- What is required:
Which lines below include "tauto"? Copy them all.

[Supplied data Boundary: Start]

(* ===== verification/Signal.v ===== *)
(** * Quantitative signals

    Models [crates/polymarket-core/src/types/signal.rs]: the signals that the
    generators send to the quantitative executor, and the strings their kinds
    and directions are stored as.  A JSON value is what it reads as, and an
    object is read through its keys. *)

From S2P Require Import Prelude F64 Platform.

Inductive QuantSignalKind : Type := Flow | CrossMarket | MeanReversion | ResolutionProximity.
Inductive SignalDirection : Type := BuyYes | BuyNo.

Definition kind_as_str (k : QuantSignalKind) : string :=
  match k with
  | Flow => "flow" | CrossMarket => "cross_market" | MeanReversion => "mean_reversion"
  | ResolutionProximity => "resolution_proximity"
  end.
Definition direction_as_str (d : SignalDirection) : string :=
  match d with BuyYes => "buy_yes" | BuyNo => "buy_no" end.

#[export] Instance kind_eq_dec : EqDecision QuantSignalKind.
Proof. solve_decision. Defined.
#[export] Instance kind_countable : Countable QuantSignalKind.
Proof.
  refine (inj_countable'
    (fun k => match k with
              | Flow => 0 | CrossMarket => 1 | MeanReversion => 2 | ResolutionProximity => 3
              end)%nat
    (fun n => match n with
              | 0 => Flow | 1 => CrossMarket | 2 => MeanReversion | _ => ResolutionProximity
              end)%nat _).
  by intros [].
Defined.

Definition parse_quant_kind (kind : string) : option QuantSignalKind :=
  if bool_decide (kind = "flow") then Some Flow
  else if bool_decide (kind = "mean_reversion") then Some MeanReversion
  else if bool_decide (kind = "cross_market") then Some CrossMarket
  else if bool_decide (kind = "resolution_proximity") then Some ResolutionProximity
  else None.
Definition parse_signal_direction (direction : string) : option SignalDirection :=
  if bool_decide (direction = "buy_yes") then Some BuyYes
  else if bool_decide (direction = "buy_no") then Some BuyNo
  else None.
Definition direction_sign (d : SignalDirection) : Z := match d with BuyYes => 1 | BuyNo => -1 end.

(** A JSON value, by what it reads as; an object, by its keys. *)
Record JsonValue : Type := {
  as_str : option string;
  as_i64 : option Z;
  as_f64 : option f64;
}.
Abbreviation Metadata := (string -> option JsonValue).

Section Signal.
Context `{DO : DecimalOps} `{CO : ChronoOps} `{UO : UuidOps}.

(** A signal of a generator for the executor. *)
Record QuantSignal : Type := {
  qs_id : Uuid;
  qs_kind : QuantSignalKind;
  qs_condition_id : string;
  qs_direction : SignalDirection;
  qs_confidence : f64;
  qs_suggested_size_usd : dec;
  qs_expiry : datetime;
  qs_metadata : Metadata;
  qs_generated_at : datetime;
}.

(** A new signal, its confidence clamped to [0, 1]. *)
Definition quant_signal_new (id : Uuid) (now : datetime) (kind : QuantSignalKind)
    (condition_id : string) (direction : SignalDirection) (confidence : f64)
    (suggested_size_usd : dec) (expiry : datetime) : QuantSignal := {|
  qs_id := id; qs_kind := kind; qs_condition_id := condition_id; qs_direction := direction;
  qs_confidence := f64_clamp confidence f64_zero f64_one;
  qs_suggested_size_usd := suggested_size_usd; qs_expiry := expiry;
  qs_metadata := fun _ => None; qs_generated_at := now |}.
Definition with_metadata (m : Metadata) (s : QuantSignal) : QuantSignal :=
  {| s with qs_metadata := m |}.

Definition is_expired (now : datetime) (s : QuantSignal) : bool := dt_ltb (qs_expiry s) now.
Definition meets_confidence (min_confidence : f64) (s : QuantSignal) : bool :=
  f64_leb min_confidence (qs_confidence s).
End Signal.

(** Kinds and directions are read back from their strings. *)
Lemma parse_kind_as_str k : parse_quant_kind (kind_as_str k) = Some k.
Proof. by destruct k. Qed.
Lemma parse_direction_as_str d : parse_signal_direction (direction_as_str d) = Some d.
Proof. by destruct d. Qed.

[Supplied data Boundary: End]
[Supplied data Boundary: Start]

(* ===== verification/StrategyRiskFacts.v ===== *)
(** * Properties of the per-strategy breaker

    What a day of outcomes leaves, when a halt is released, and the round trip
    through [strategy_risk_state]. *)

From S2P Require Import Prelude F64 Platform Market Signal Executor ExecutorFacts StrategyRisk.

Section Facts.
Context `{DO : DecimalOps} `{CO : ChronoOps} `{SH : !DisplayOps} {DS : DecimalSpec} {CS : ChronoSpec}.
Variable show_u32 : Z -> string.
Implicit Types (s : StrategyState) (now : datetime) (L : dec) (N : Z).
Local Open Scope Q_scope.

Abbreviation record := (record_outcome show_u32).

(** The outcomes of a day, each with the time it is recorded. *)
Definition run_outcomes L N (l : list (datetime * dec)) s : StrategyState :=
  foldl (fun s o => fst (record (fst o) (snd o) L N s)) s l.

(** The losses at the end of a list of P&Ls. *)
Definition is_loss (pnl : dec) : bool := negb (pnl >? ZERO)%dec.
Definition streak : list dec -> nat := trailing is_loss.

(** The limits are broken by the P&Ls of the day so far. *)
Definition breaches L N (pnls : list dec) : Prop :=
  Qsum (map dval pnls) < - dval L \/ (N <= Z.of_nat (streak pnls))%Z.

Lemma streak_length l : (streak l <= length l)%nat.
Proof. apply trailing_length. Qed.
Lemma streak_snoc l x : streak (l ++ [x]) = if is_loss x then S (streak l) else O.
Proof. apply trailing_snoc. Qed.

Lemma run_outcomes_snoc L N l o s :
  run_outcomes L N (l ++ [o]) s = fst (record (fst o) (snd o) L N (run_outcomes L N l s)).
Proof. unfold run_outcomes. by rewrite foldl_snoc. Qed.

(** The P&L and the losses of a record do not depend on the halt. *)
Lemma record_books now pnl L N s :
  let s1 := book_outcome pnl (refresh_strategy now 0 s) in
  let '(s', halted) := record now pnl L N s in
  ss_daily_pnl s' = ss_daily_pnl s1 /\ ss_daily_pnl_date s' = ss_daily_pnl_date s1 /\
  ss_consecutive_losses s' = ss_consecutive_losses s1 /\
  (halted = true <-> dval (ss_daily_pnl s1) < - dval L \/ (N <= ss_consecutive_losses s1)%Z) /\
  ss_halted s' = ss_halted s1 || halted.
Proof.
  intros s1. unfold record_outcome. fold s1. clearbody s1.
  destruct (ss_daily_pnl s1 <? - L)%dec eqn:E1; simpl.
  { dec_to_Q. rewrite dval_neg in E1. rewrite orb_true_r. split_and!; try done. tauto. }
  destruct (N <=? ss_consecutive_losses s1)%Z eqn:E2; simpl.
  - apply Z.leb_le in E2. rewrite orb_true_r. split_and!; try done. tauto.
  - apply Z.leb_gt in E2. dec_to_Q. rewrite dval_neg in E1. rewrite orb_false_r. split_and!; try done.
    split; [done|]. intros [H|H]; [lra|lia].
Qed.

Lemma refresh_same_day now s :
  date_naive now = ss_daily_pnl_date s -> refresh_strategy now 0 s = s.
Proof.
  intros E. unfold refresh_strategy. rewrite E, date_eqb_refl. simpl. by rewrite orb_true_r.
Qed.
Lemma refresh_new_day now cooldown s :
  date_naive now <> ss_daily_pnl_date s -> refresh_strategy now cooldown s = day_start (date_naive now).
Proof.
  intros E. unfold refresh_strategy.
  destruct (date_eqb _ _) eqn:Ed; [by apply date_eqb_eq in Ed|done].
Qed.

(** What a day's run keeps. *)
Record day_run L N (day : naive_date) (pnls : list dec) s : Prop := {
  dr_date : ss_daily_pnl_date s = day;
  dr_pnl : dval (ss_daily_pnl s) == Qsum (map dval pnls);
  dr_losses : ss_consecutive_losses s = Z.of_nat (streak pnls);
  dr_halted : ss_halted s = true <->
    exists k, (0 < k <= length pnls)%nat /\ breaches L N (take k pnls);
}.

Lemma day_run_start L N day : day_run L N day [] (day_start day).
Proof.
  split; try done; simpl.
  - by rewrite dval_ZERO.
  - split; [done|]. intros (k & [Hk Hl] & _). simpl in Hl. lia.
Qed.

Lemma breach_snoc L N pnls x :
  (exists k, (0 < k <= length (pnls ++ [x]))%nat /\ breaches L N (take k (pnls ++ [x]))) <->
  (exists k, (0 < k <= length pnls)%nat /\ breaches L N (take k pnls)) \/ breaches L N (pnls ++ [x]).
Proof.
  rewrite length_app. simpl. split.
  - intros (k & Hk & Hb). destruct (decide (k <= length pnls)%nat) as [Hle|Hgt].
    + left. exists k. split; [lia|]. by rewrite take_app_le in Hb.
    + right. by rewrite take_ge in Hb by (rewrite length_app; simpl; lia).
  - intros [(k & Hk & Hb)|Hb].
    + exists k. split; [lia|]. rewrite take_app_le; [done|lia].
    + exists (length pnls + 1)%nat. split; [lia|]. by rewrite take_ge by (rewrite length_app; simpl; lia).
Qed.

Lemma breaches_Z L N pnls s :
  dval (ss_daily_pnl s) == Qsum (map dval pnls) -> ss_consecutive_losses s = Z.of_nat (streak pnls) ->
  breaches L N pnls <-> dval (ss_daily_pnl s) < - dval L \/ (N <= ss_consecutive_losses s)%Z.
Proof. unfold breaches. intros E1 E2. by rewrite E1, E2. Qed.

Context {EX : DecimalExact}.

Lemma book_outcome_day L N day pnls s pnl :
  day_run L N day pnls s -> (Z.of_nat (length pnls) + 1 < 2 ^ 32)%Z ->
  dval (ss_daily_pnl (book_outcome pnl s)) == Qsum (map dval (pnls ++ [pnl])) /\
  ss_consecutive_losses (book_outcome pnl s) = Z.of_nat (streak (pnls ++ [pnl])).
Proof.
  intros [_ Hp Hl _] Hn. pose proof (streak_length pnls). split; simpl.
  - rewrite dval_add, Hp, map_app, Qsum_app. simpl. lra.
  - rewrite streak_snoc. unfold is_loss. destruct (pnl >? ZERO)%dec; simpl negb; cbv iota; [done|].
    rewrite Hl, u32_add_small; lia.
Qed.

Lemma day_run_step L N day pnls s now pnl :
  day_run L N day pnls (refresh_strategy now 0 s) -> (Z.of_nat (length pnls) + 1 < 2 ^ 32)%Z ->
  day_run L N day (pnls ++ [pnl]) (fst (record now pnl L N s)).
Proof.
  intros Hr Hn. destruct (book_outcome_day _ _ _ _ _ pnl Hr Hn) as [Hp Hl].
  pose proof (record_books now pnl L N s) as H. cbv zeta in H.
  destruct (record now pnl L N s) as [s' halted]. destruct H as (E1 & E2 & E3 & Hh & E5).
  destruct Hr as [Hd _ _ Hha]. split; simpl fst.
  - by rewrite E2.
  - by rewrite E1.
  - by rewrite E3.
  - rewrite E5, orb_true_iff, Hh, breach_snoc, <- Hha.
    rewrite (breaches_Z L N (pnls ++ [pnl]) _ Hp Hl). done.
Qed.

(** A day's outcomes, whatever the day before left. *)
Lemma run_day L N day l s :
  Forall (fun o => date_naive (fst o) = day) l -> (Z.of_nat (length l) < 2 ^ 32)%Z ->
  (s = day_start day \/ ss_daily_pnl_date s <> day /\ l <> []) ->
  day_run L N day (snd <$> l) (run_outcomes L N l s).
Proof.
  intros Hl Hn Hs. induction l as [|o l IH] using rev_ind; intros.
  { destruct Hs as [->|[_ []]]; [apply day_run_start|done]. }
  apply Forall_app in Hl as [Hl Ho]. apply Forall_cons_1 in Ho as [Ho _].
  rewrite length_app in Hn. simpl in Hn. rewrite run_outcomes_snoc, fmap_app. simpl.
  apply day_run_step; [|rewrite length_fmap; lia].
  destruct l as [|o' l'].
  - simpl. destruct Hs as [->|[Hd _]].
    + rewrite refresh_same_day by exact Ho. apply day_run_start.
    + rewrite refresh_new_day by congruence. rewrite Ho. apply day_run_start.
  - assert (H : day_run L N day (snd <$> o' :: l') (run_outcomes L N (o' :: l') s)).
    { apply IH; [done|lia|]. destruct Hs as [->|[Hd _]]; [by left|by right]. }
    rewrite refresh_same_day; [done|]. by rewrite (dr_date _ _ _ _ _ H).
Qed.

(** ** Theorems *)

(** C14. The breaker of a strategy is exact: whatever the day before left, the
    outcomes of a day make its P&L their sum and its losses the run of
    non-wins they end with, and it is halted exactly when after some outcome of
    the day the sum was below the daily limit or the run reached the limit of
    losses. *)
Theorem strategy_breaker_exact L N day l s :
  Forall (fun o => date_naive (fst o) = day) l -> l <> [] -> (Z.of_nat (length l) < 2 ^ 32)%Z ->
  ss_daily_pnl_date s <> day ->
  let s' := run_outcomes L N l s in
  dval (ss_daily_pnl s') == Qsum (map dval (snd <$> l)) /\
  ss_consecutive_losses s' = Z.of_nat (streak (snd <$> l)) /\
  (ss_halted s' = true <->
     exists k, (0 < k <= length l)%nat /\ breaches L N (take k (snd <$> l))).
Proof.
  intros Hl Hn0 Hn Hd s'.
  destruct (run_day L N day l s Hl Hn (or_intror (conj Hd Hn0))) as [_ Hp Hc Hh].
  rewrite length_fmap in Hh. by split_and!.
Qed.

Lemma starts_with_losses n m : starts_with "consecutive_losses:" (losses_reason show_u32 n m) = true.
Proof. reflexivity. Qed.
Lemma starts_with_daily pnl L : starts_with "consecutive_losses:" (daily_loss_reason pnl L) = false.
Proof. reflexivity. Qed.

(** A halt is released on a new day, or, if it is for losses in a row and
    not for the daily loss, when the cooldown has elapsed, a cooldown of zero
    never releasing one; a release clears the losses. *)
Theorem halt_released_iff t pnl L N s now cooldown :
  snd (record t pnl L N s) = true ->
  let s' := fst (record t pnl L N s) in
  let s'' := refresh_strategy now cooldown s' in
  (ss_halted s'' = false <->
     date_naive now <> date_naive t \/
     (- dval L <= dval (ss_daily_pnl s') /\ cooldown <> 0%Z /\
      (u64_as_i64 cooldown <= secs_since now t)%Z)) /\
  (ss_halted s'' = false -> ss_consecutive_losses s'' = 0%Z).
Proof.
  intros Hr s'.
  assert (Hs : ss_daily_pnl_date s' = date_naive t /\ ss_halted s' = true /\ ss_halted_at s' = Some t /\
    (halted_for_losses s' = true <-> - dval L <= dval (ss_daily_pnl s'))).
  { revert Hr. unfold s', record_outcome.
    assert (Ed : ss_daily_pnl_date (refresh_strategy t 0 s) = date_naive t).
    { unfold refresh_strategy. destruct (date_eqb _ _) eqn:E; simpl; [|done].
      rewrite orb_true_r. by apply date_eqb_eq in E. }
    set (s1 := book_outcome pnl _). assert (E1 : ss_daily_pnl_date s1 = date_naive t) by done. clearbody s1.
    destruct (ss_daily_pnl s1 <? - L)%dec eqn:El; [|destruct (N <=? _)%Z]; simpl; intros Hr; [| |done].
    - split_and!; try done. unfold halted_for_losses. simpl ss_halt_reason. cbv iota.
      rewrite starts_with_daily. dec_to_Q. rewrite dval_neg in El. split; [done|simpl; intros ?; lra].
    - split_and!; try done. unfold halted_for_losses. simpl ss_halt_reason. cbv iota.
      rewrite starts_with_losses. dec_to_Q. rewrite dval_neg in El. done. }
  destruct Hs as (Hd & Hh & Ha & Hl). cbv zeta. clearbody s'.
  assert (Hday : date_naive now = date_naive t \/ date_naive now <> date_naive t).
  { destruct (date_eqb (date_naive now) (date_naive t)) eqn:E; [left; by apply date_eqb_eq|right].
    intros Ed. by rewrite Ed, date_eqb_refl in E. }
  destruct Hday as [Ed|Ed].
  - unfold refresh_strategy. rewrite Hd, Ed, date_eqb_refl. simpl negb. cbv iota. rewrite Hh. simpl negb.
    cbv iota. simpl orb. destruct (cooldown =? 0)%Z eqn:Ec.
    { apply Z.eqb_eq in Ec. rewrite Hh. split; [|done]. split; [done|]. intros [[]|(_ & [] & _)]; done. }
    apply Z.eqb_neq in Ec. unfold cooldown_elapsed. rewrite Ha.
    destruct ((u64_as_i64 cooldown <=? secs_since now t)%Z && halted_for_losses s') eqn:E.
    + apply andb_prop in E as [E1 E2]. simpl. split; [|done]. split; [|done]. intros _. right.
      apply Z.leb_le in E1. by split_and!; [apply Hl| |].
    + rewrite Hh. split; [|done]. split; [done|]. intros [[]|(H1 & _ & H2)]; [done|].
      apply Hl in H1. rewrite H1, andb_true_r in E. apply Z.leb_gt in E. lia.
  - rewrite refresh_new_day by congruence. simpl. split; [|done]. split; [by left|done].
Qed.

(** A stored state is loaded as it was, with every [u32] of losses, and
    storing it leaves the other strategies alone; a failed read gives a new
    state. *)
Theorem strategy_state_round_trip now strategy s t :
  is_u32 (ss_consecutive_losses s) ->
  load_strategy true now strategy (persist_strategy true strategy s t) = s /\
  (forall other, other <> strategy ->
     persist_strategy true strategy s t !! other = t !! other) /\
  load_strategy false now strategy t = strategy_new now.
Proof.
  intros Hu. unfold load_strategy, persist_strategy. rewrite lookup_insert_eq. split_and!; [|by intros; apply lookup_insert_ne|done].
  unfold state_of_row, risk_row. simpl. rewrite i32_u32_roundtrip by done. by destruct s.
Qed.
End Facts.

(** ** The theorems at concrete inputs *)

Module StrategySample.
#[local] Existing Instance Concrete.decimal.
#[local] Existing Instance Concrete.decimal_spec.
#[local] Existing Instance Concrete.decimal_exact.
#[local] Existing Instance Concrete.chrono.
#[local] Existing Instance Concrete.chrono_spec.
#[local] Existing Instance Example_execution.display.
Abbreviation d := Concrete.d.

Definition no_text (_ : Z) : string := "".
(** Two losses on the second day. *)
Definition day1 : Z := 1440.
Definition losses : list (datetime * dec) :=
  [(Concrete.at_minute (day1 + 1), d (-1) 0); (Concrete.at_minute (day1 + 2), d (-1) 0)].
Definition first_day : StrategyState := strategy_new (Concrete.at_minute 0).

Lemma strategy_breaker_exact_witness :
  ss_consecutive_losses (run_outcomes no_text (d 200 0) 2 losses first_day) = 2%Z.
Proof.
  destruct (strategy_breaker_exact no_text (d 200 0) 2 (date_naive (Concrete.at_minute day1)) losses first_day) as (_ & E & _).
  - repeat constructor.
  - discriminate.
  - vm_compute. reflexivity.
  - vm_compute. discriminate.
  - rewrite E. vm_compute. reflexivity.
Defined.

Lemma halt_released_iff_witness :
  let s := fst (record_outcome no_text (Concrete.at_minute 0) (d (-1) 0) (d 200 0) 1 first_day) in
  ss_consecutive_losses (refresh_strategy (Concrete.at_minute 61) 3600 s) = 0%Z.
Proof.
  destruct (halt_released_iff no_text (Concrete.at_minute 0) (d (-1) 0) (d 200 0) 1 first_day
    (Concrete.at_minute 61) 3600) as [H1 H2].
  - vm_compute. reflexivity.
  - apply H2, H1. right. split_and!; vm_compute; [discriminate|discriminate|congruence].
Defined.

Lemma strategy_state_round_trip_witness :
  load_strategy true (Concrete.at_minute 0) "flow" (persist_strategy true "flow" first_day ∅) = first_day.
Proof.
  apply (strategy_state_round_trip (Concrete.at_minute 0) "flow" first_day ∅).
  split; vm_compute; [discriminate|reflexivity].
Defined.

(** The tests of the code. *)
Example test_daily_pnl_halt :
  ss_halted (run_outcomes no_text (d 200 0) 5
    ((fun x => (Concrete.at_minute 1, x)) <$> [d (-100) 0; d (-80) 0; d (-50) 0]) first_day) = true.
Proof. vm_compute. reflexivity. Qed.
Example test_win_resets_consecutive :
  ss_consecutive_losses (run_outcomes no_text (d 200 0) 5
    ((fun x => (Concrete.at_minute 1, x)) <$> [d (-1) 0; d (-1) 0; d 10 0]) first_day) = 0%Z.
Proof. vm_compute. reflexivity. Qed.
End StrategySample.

[Supplied data Boundary: End]

- Result of the task:
  { dec_to_Q. rewrite dval_neg in E1. rewrite orb_true_r. split_and!; try done. tauto. }
  - apply Z.leb_le in E2. rewrite orb_true_r. split_and!; try done. tauto.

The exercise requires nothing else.